● **Brief**
Use the entries below and reproduce exactly the lines from the one containing "Definition bisect_fuel : nat := 65." down to the one containing "else let! lo", both of them included.

══ Records for this exercise

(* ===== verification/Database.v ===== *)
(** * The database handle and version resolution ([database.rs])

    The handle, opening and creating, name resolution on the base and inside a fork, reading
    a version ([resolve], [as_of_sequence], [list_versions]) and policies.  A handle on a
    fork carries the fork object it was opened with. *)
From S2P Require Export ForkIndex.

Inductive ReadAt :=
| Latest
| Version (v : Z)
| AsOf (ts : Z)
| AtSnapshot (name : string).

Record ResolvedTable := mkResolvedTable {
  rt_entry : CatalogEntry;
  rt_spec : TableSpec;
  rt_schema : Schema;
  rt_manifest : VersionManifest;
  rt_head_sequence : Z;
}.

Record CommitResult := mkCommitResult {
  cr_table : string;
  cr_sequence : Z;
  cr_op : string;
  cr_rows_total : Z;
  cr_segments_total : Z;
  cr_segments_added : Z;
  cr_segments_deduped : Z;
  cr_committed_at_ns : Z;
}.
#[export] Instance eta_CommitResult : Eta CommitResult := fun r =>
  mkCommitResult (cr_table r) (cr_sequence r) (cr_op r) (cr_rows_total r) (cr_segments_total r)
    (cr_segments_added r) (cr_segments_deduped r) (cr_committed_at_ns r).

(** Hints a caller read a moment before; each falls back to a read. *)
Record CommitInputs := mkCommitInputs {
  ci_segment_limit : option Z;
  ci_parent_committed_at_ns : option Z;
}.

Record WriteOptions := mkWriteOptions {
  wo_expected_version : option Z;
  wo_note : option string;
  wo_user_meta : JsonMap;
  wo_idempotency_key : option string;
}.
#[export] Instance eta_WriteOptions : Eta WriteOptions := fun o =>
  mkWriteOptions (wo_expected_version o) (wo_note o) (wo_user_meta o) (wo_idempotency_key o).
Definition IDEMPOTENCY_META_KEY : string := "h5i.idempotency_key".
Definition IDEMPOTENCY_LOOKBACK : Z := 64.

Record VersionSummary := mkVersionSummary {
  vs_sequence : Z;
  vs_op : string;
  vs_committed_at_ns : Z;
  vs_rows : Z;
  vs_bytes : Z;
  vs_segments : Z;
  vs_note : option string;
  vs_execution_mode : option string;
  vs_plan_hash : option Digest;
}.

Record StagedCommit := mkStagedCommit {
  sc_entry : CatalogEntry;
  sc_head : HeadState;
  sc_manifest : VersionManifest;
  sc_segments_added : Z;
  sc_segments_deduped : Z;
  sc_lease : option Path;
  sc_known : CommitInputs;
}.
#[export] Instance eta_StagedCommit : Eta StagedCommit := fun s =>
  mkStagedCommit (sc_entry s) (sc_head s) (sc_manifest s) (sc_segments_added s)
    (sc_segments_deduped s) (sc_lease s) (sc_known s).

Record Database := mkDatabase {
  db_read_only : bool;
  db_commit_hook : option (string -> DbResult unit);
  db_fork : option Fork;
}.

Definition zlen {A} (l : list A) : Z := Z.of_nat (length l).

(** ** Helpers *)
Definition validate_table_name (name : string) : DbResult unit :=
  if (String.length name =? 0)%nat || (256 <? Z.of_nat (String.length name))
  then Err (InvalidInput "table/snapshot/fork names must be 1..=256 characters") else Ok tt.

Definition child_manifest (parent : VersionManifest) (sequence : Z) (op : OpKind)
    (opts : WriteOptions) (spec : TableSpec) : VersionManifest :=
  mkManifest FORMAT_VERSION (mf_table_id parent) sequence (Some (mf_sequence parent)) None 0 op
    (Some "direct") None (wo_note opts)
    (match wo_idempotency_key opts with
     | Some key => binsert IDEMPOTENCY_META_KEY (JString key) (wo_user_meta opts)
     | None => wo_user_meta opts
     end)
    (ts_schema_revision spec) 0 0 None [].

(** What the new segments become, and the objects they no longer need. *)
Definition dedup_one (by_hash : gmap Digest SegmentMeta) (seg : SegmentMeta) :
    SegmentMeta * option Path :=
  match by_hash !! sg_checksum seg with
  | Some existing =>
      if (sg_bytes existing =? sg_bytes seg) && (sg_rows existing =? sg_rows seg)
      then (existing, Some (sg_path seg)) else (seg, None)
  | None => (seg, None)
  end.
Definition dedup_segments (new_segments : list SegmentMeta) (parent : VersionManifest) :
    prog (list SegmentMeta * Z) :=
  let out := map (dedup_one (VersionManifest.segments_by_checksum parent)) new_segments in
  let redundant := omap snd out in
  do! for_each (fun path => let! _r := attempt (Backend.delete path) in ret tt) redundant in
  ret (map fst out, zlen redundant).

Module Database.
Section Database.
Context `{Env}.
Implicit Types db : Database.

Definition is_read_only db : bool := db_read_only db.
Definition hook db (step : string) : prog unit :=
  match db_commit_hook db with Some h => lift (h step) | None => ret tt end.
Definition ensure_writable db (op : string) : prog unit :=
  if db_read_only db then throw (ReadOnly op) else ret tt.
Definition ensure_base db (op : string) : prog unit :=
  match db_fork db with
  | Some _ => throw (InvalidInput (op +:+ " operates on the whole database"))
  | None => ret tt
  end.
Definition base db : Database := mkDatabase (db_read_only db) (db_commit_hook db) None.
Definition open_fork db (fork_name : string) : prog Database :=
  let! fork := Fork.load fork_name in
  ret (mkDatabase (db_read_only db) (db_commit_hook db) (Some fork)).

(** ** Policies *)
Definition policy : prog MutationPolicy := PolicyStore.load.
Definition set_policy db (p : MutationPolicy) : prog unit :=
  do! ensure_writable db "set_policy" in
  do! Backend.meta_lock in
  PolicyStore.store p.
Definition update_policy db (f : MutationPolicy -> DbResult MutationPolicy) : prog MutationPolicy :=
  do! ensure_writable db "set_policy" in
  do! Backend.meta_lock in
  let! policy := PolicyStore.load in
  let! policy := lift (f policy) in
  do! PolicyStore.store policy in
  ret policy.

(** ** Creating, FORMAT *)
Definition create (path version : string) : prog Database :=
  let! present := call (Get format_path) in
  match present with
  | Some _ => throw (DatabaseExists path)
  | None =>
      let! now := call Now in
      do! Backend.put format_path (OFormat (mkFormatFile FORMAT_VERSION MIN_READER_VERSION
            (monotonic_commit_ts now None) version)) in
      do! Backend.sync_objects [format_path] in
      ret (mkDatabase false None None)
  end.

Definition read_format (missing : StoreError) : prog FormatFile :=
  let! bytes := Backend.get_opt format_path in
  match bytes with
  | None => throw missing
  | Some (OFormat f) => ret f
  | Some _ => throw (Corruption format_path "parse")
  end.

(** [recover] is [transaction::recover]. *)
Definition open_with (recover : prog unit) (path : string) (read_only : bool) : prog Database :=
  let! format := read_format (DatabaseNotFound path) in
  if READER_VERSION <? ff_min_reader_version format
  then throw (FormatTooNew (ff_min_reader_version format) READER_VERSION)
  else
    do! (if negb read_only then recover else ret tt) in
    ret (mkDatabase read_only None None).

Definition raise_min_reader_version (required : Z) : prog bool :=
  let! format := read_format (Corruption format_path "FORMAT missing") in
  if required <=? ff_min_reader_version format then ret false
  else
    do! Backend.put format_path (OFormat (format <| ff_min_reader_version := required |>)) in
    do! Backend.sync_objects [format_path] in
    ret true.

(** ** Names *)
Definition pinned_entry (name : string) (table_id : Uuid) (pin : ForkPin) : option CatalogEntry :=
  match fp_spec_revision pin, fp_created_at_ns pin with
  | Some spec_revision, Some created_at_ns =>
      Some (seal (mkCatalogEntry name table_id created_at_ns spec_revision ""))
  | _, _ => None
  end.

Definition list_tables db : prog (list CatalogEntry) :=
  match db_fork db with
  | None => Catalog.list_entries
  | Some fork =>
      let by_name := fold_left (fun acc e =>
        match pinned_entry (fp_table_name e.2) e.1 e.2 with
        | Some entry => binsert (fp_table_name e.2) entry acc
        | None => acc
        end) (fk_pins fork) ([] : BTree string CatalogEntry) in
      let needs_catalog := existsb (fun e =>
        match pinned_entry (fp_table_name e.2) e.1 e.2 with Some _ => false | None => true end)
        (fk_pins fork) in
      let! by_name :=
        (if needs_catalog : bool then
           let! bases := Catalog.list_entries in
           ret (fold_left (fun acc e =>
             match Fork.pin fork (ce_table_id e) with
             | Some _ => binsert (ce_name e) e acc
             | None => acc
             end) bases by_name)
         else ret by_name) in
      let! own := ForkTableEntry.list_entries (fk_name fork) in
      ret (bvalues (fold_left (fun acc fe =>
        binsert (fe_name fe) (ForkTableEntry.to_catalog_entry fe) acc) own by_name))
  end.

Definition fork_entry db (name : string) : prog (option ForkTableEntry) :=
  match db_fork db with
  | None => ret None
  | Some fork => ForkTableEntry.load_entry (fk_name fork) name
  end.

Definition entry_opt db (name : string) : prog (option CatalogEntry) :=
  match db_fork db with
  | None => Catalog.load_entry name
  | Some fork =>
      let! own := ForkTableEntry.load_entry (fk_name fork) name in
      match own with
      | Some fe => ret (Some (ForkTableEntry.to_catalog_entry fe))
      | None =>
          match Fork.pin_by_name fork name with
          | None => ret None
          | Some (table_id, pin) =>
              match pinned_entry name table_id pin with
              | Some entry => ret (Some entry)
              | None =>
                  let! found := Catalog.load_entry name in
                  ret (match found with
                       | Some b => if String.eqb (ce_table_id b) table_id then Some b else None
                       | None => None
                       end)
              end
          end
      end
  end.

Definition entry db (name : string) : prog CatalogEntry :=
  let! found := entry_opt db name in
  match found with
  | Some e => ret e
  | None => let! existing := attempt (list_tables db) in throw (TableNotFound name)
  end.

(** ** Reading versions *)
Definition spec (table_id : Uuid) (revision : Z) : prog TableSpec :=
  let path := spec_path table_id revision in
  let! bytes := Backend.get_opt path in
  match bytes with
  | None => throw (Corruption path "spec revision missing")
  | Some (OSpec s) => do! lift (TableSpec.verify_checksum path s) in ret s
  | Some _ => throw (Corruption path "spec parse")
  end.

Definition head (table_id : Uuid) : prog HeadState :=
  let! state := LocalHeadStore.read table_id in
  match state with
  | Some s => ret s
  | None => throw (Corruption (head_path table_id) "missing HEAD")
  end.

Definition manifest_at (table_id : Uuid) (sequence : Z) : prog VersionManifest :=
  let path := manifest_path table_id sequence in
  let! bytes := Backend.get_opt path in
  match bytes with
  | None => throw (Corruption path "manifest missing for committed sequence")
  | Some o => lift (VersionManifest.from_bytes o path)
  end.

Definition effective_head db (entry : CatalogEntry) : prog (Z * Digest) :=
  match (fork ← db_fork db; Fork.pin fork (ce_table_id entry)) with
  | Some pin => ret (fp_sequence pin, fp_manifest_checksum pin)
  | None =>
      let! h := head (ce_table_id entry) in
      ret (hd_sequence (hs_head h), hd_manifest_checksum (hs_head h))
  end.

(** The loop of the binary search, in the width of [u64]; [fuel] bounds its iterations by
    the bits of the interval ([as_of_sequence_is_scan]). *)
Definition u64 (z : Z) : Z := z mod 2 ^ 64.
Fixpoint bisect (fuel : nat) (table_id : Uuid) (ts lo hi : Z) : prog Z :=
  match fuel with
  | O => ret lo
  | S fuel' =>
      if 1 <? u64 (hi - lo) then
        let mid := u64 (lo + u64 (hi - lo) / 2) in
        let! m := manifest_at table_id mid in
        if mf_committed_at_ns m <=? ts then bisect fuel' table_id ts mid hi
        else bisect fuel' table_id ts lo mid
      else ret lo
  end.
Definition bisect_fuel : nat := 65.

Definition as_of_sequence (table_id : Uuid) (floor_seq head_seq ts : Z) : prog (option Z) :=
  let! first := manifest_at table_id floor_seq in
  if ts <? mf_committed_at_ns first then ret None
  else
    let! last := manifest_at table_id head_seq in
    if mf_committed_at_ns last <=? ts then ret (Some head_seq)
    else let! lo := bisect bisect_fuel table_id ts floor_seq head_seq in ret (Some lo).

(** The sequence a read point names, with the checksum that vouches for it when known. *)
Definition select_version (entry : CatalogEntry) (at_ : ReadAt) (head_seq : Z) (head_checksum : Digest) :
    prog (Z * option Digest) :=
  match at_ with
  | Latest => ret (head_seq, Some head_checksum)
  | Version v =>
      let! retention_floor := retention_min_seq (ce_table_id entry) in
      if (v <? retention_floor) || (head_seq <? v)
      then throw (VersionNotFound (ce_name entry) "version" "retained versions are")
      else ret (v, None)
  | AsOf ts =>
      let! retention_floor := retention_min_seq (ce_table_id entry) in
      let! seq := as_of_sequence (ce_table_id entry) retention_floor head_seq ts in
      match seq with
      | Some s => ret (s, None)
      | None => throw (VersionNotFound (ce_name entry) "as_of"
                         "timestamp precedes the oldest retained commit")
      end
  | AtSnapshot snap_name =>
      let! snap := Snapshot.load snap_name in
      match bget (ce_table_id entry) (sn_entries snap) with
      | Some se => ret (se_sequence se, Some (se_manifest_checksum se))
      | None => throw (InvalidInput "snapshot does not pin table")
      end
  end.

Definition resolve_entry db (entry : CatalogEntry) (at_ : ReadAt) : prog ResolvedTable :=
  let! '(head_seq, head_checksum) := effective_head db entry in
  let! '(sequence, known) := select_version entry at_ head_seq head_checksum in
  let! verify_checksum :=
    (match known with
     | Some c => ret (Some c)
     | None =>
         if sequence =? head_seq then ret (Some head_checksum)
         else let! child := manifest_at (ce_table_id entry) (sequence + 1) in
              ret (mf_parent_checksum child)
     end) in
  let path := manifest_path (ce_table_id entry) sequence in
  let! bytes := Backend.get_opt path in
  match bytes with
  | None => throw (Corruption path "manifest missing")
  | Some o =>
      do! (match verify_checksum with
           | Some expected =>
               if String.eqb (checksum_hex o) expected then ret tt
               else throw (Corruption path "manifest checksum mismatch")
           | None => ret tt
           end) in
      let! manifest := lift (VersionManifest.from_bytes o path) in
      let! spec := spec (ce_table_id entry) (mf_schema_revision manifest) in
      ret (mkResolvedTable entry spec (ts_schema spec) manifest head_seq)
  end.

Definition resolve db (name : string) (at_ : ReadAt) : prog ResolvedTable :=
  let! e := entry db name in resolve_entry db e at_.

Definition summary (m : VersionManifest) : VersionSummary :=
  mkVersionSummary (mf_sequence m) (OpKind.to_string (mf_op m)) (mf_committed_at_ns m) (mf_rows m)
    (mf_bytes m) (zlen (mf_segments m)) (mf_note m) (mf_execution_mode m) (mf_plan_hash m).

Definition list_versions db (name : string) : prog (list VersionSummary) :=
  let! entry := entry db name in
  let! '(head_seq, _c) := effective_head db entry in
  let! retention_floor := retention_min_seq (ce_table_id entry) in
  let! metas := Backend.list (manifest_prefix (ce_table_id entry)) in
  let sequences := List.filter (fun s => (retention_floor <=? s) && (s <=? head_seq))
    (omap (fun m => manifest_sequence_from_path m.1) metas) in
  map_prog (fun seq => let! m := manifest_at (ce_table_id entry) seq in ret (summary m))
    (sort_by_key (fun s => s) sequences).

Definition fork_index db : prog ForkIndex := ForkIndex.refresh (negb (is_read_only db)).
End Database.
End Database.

════

● **Answer box**
Definition bisect_fuel : nat := 65.

Definition as_of_sequence (table_id : Uuid) (floor_seq head_seq ts : Z) : prog (option Z) :=
  let! first := manifest_at table_id floor_seq in
  if ts <? mf_committed_at_ns first then ret None
  else
    let! last := manifest_at table_id head_seq in
    if mf_committed_at_ns last <=? ts then ret (Some head_seq)
    else let! lo := bisect bisect_fuel table_id ts floor_seq head_seq in ret (Some lo).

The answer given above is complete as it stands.